I spent a good chunk of last week (Spring Break) going through boxes from our storage unit as we try to pare down our possessions, part of the downsizing exercise we began nearly two years ago when we moved from the five-bedroom house where we raised our kids to a smaller home in another state.
I thought I’d gotten rid of my two big kids’ schoolwork before we moved, but I found more boxes last week, including one full of Peter’s workbooks and notebooks from age 5 on. (Boy, I sure spent a lot on A Beka in the early years of homeschooling!) And I think it’s ok to get rid of all his schoolwork, LOL, seeing how he graduated from college two years ago. I think he proved he knows a few things. But it’s hard letting go of the past. I’m forcing myself to only keep a few notebooks and other papers with his writing.

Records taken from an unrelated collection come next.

Lemma ParseInt_inv (s : string) :
  snd (ParseInt s) = None -> int_text s.
Proof.
  unfold ParseInt. destruct s as [|c rest]; [discriminate|].
  set (s1 := if is_sign c then rest else String c rest).
  unfold ParseUint.
  destruct s1 as [|d ds] eqn:Hs1; [discriminate|].
  destruct (parseUint_loop (String d ds) (String d ds) 0) as [un err] eqn:Hl.
  apply parseUint_loop_inv in Hl; [|lia].
  change (2 ^ 63) with 9223372036854775808.
  destruct err as [e|].
  - destruct Hl as [-> | [-> ->]]; [discriminate|].
    unfold rangeError, ErrRange, maxUint64.
    change (2 ^ 64 - 1) with 18446744073709551615.
    destruct (Ascii.eqb c "-"); discriminate.
  - destruct Hl as [Hd ->]. fold (decimal (String d ds)).
    subst s1. destruct (is_sign c) eqn:Hsign.
    + subst rest. intros Hres.
      exists (String c ""), (String d ds). split; [reflexivity|].
      split; [destruct (is_sign_inv c Hsign) as [-> | ->]; auto|].
      split; [discriminate|]. split; [assumption|].
      change (2 ^ 63) with 9223372036854775808.
      change (String.eqb (String c "") "-") with
        (if Ascii.eqb c "-" then true else false).
      destruct (Ascii.eqb c "-"); cbn [negb andb] in Hres.
      * destruct (Z.gtb_spec (decimal (String d ds)) 9223372036854775808);
          [discriminate|lia].
      * destruct (Z.geb_spec (decimal (String d ds)) 9223372036854775808);
          [discriminate|lia].
    + injection Hs1 as <- <-. intros Hres.
      exists "", (String c rest). split; [reflexivity|].
      split; [auto|]. split; [discriminate|]. split; [assumption|].
      change (2 ^ 63) with 9223372036854775808. cbn [String.eqb].
      assert (Hm : Ascii.eqb c "-" = false).
      { unfold is_sign in Hsign. now apply orb_false_elim in Hsign. }
      rewrite Hm in Hres. cbn [negb andb] in Hres.
      destruct (Z.geb_spec (decimal (String c rest)) 9223372036854775808);
        [discriminate|lia].
Qed.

Even with some of the stuff pitched already, it stunned me to look at all of the books and papers and realize that this was the evidence of what I’ve been doing for the past twenty-some years. We moms are accustomed to having what we produce disappear: folded stacks of laundry and racks of homemade cookies evaporate soon after we produce them. So to see even just a portion of the work we produced over all those years of homeschooling kind of takes my breath away….and makes it that much harder to pitch things. But I was strict with myself, and we overloaded the garbage man last week.
Of course, old schoolwork isn’t all I’m finding in these boxes. I’ve been addicted to newspapers for almost my entire life, and as a result I’m the queen of clippings. Seems like there’s always something interesting in the paper that I need to tear out and save because I might want to read it again sometime. This explains all the clippings stuffed in boxes (along with old magazines I kept meaning to read). Not a good thing years later when you need to go through it all.

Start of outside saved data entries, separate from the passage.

(** Stage 2 of the random strategy keeps an index when its stage-2 score
    exceeds 0.3. *)
Definition passes (secondary_mask : list float) (i : nat) : bool :=
  match secondary_mask !! i with
  | Some v => fgt v (flit 3 (-1))
  | None => false
  end.

(** The [SNP_ID] column: the third cell of every row. *)
Definition snp_id_column (df : DataFrame) : list (option cell) :=
  (fun row => row !! 2) <$> rows df.

(** A list of keys laid out as an [SNP_ID] column. *)
Definition as_column (ids : list string) : list (option cell) :=
  (fun s => Some (CStr s)) <$> ids.

(** Every frame the loader of the graph builder makes has its lines for
    rows: no batch of the file holds exactly seven data lines. *)
Definition lines_as_rows (batch_size : nat) (content : string) : bool :=
  forallb (fun lines => negb (Nat.eqb (length (omap fields lines)) 7))
          (batches batch_size content).

(** A row that opens with a string and holds a bool further on, as every
    row of a mask table does. *)
Definition str_then_bool (row : list cell) : Prop :=
  exists s b rest, row = CStr s :: rest /\ CBool b ∈ rest.

(** What a run leaves behind for an observer: the value returned or the
    exception raised, and the table on disk. *)
Definition outcome {A} (m : M A) (w : world) : result A * option DataFrame :=
  ((m w).1, w_disk (m w).2).

(** The computation does not look at the generator. *)
Definition oblivious {A} (m : M A) : Prop :=
  forall w1 w2, w_disk w1 = w_disk w2 ->
    (m w1).1 = (m w2).1 /\ w_disk (m w1).2 = w_disk (m w2).2.

(** The computation seeds the generator before it draws: what it returns
    and writes does not depend on the state the generator was in, and
    neither does the state it leaves when it succeeds. *)
Definition reseeds {A} (m : M A) : Prop :=
  forall w1 w2, w_disk w1 = w_disk w2 ->
    (m w1).1 = (m w2).1 /\ w_disk (m w1).2 = w_disk (m w2).2
    /\ (is_ok (m w1).1 = true -> (m w1).2 = (m w2).2).

End Vocabulary.

(* ===================================================================== *)
(** ** A reference platform for running the model on examples            *)
(* ===================================================================== *)

(** Doubles read as the exact value of their decimal literal, with a NaN.
    The reader follows the grammar of [float()] for plain and scientific
    notation.  The generator is a fixed, lawful stand-in: it draws by
    position, so that examples can be replayed by hand. *)
Module Ref.

Inductive dec : Type :=
| NaN
| Num (q : Q).

Definition digit (c : ascii) : option Z :=
  let n := nat_of_ascii c in
  if Nat.leb 48 n && Nat.leb n 57 then Some (Z.of_nat (n - 48)) else None.

(** Reads a run of digits: the number read so far, how many digits were
    read, and what is left. *)
Fixpoint digits (acc : Z) (cnt : nat) (s : string) : Z * nat * string :=
  match s with
  | EmptyString => (acc, cnt, s)
  | String c s' =>
      match digit c with
      | Some d => digits (10 * acc + d) (S cnt) s'
      | None => (acc, cnt, s)
      end
  end.

Definition sign (s : string) : bool * string :=
  match s with
  | String "-" s' => (true, s')
  | String "+" s' => (false, s')
  | _ => (false, s)
  end.

Definition signed (neg : bool) (z : Z) : Z := if neg then (- z)%Z else z.

(** [int(s)] for an optionally signed run of digits. *)
Definition read_int (s : string) : option Z :=
  let '(neg, s1) := sign s in
  match digits 0 0 s1 with
  | (_, 0, _) => None
  | (z, _, EmptyString) => Some (signed neg z)
  | _ => None
  end.

Definition scale (m e : Z) : Q :=
  if (0 <=? e)%Z then inject_Z (m * 10 ^ e) else (m # Z.to_pos (10 ^ (- e))).

(** [float(s)]: sign, digits, optional point and digits, optional exponent. *)
Definition read_float (s : string) : option dec :=
  let '(neg, s1) := sign s in
  if decide (s1 = "nan") then Some NaN else
  let '(m1, n1, s2) := digits 0 0 s1 in
  let '(m2, n2, s3) :=
    match s2 with
    | String "." s' => digits m1 0 s'
    | _ => (m1, 0, s2)
    end in
  if Nat.eqb (n1 + n2) 0 then None
  else
    match s3 with
    | EmptyString => Some (Num (scale (signed neg m2) (- Z.of_nat n2)))
    | String c s4 =>
        if Ascii.eqb c "e" || Ascii.eqb c "E" then
          match read_int s4 with
          | Some e => Some (Num (scale (signed neg m2) (e - Z.of_nat n2)))
          | None => None
          end
        else None
    end.

Definition lift2 (f : Q -> Q -> Q) (a b : dec) : dec :=
  match a, b with
  | Num x, Num y => Num (Qred (f x y))
  | _, _ => NaN
  end.

Definition dle (a b : dec) : bool :=
  match a, b with
  | Num x, Num y => Qle_bool x y
  | _, _ => false
  end.

Definition ddiv (a b : dec) : dec :=
  match a, b with
  | Num x, Num y => if Qeq_bool y 0 then NaN else Num (Qred (x / y))
  | _, _ => NaN
  end.

Definition dint (a : dec) : result Z :=
  match a with
  | Num x => Ok (Z.quot (Qnum x) (Z.pos (Qden x)))
  | NaN => Raise ValueError
  end.

Definition dpow (a : dec) (n : Z) : dec :=
  match a with
  | Num x => Num (Qred (Qpower x n))
  | NaN => NaN
  end.

#[export] Program Instance ref_float : PyFloat := {|
  float := dec;
  float_of_str := read_float;
  int_of_str := read_int;
  flit m e := Num (scale m e);
  fint := dint;
  fle := dle;
  fadd := lift2 Qplus;
  fsub := lift2 Qminus;
  fmul := lift2 Qmult;
  fdiv := ddiv;
  fpow := dpow
|}.
Next Obligation.
  intros a b c. destruct a as [|x], b as [|y], c as [|z]; simpl; try discriminate.
  rewrite !Qle_bool_iff. apply Qle_trans.
Qed.
Next Obligation.
  intros a b. destruct a as [|x], b as [|y]; simpl; try discriminate.
  intros _ _. rewrite !Qle_bool_iff.
  destruct (Qlt_le_dec x y) as [Hlt|Hle]; [left; apply Qlt_le_weak, Hlt | right; exact Hle].
Qed.
Next Obligation.
  intros a b. destruct a as [|x], b as [|y]; simpl; try discriminate.
  intros _. rewrite !Qle_bool_iff. split; apply Qle_refl.
Qed.
Next Obligation. reflexivity. Qed.
Next Obligation.
  intros x. destruct x as [|q]; simpl; try discriminate.
  rewrite !Qle_bool_iff. intros Hq.
  rewrite Qred_correct. apply Qmult_le_0_compat; [exact Hq | discriminate].
Qed.

(** The order NumPy sorts by: numbers ascending, NaN last. *)
Definition nan_last (a b : nat * dec) : Prop :=
  match a.2, b.2 with
  | _, NaN => True
  | NaN, Num _ => False
  | Num x, Num y => Qle_bool x y = true
  end.

#[export] Instance nan_last_dec a b : Decision (nan_last a b).
Proof.
  unfold nan_last. destruct a.2, b.2; try (left; exact I); try (right; tauto).
  apply _.
Defined.

#[export] Instance nan_last_trans : Transitive nan_last.
Proof.
  intros a b c. unfold nan_last.
  destruct a.2 as [|x], b.2 as [|y], c.2 as [|z]; try tauto.
  rewrite !Qle_bool_iff. apply Qle_trans.
Qed.

#[export] Instance nan_last_total : Total nan_last.
Proof.
  intros a b. unfold nan_last.
  destruct a.2 as [|x], b.2 as [|y]; try tauto.
  rewrite !Qle_bool_iff.
  destruct (Qlt_le_dec x y) as [Hlt|Hle]; [left; apply Qlt_le_weak, Hlt | right; exact Hle].
Qed.

Definition argsort (l : list dec) : list nat :=
  (merge_sort nan_last (imap (fun i x => (i, x)) l)).*1.

(** The generator state is a counter; every draw advances it. *)
Definition random (n : nat) (g : nat) : list dec * nat :=
  ((fun i => Num (Z.of_nat ((g + 3 * i) mod 10) # 10)) <$> seq 0 n, S g).

Definition choice_idx (n k : nat) (g : nat) : list nat * nat :=
  (take k (seq 0 n), S g).

Definition shuffle_idx (n : nat) (g : nat) : list nat * nat :=
  (reverse (seq 0 n), S g).

Definition mean (l : list dec) : dec :=
  ddiv (foldr (lift2 Qplus) (Num 0) l) (Num (inject_Z (Z.of_nat (length l)))).

Definition var (l : list dec) : dec :=
  let m := mean l in
  mean ((fun x => let d := lift2 Qminus x m in lift2 Qmult d d) <$> l).

#[export] Program Instance ref_numpy : NumPy := {|
  rng := nat;
  np_seed := Z.to_nat;
  np_random := random;
  np_choice_idx := choice_idx;
  np_choice_p1 _ g := (0, S g);
  np_choice_p _ k g := (replicate k 0, S g);
  np_shuffle_idx := shuffle_idx;
  np_beta _ _ g := (Num (1 # 10), S g);
  np_uniform lo _ g := (lo, S g);
  np_mean := mean;
  np_var := var;
  np_std := var;
  np_argsort := argsort
|}.
Next Obligation. intros n g. simpl. rewrite length_fmap, length_seq. reflexivity. Qed.
Next Obligation. intros n k g Hk. simpl. rewrite length_take, length_seq. lia. Qed.
Next Obligation.
  intros n k g. simpl. eapply sublist_NoDup; [apply NoDup_seq | apply sublist_take].
Qed.
Next Obligation.
  intros n k g i. simpl. intros Hi. apply elem_of_take in Hi as (p & Hp & _).
  apply list_elem_of_lookup_2, elem_of_seq in Hp. lia.
Qed.
Next Obligation. intros p g Hp. simpl. destruct p; [contradiction|simpl; lia]. Qed.
Next Obligation. intros n g. simpl. apply reverse_Permutation. Qed.
Next Obligation. reflexivity. Qed.
Next Obligation.
  intros l. unfold argsort. rewrite merge_sort_Permutation.
  assert (Hfst : forall (f : nat -> nat) (l : list dec),
             (imap (fun i x => (f i, x)) l).*1 = f <$> seq 0 (length l)).
  { clear. intros f l. revert f. induction l as [|x l IH]; intros f; [reflexivity|].
    rewrite imap_cons. simpl. f_equal.
    rewrite <- fmap_S_seq, <- list_fmap_compose. apply (IH (fun i => f (S i))). }
  rewrite (Hfst (fun i => i) l), list_fmap_id. reflexivity.
Qed.
Next Obligation.
  intros l p q i j x y Hpq Hp Hq Hi Hj. unfold argsort in Hp, Hq.
  rewrite list_lookup_fmap in Hp, Hq.
  match type of Hp with
  | context [merge_sort nan_last ?t !! p] => set (s := merge_sort nan_last t) in *
  end.
  assert (Hs : StronglySorted nan_last s).
  { subst s. apply (StronglySorted_merge_sort nan_last). }
  assert (Hin : forall k v, (k, v) ∈ s -> l !! k = Some v).
  { intros k v Hkv. subst s. rewrite merge_sort_Permutation in Hkv.
    apply list_elem_of_lookup in Hkv as [n Hn].
    apply list_lookup_imap_Some in Hn as (v' & Hv' & Heq).
    injection Heq as -> ->. exact Hv'. }
  clearbody s.
  destruct (s !! p) as [[i' x']|] eqn:Ep; [|simpl in Hp; discriminate].
  destruct (s !! q) as [[j' y']|] eqn:Eq; [|simpl in Hq; discriminate].
  simpl in Hp, Hq. injection Hp as ->. injection Hq as ->.
  pose proof (Hin _ _ (list_elem_of_lookup_2 _ _ _ Ep)) as Hx.
  pose proof (Hin _ _ (list_elem_of_lookup_2 _ _ _ Eq)) as Hy.
  assert (Exx : Some x' = Some x) by exact (eq_trans (eq_sym Hx) Hi).
  assert (Eyy : Some y' = Some y) by exact (eq_trans (eq_sym Hy) Hj).
  injection Exx as ->. injection Eyy as ->.
  assert (HR : nan_last (i, x) (j, y)).
  { clear Hx Hy Hin Hi Hj. revert p q Hpq Ep Eq.
    induction Hs as [|a s Hs IH Hall]; intros p q Hpq Ep Eq.
    - rewrite lookup_nil in Ep. discriminate.
    - destruct q as [|q]; [lia|]. simpl in Eq. destruct p as [|p]; simpl in Ep.
      + injection Ep as ->. rewrite Forall_forall in Hall. apply Hall.
        eapply list_elem_of_lookup_2. exact Eq.
      + eapply IH; [|exact Ep|exact Eq]. lia. }
  unfold nan_last in HR. simpl in HR. unfold flt. simpl.
  destruct x as [|qx], y as [|qy]; simpl; try reflexivity; try tauto.
  rewrite HR. simpl. apply andb_false_r.
Qed.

I can’t possibly read all of that stuff now, but as I sorted, I kept the articles I just couldn’t resist, and reread them all at night, when I was tired of going through boxes. And I learned something interesting: the articles found in the newspapers and magazines of the 1980s and 1990s are a lot more useful than what you see these days. There were plenty of solid, informational articles, as opposed to the tidal wave of celebrity worship and high-priced decorating ideas seen in recent years. No wonder newspapers are dropping like flies these days.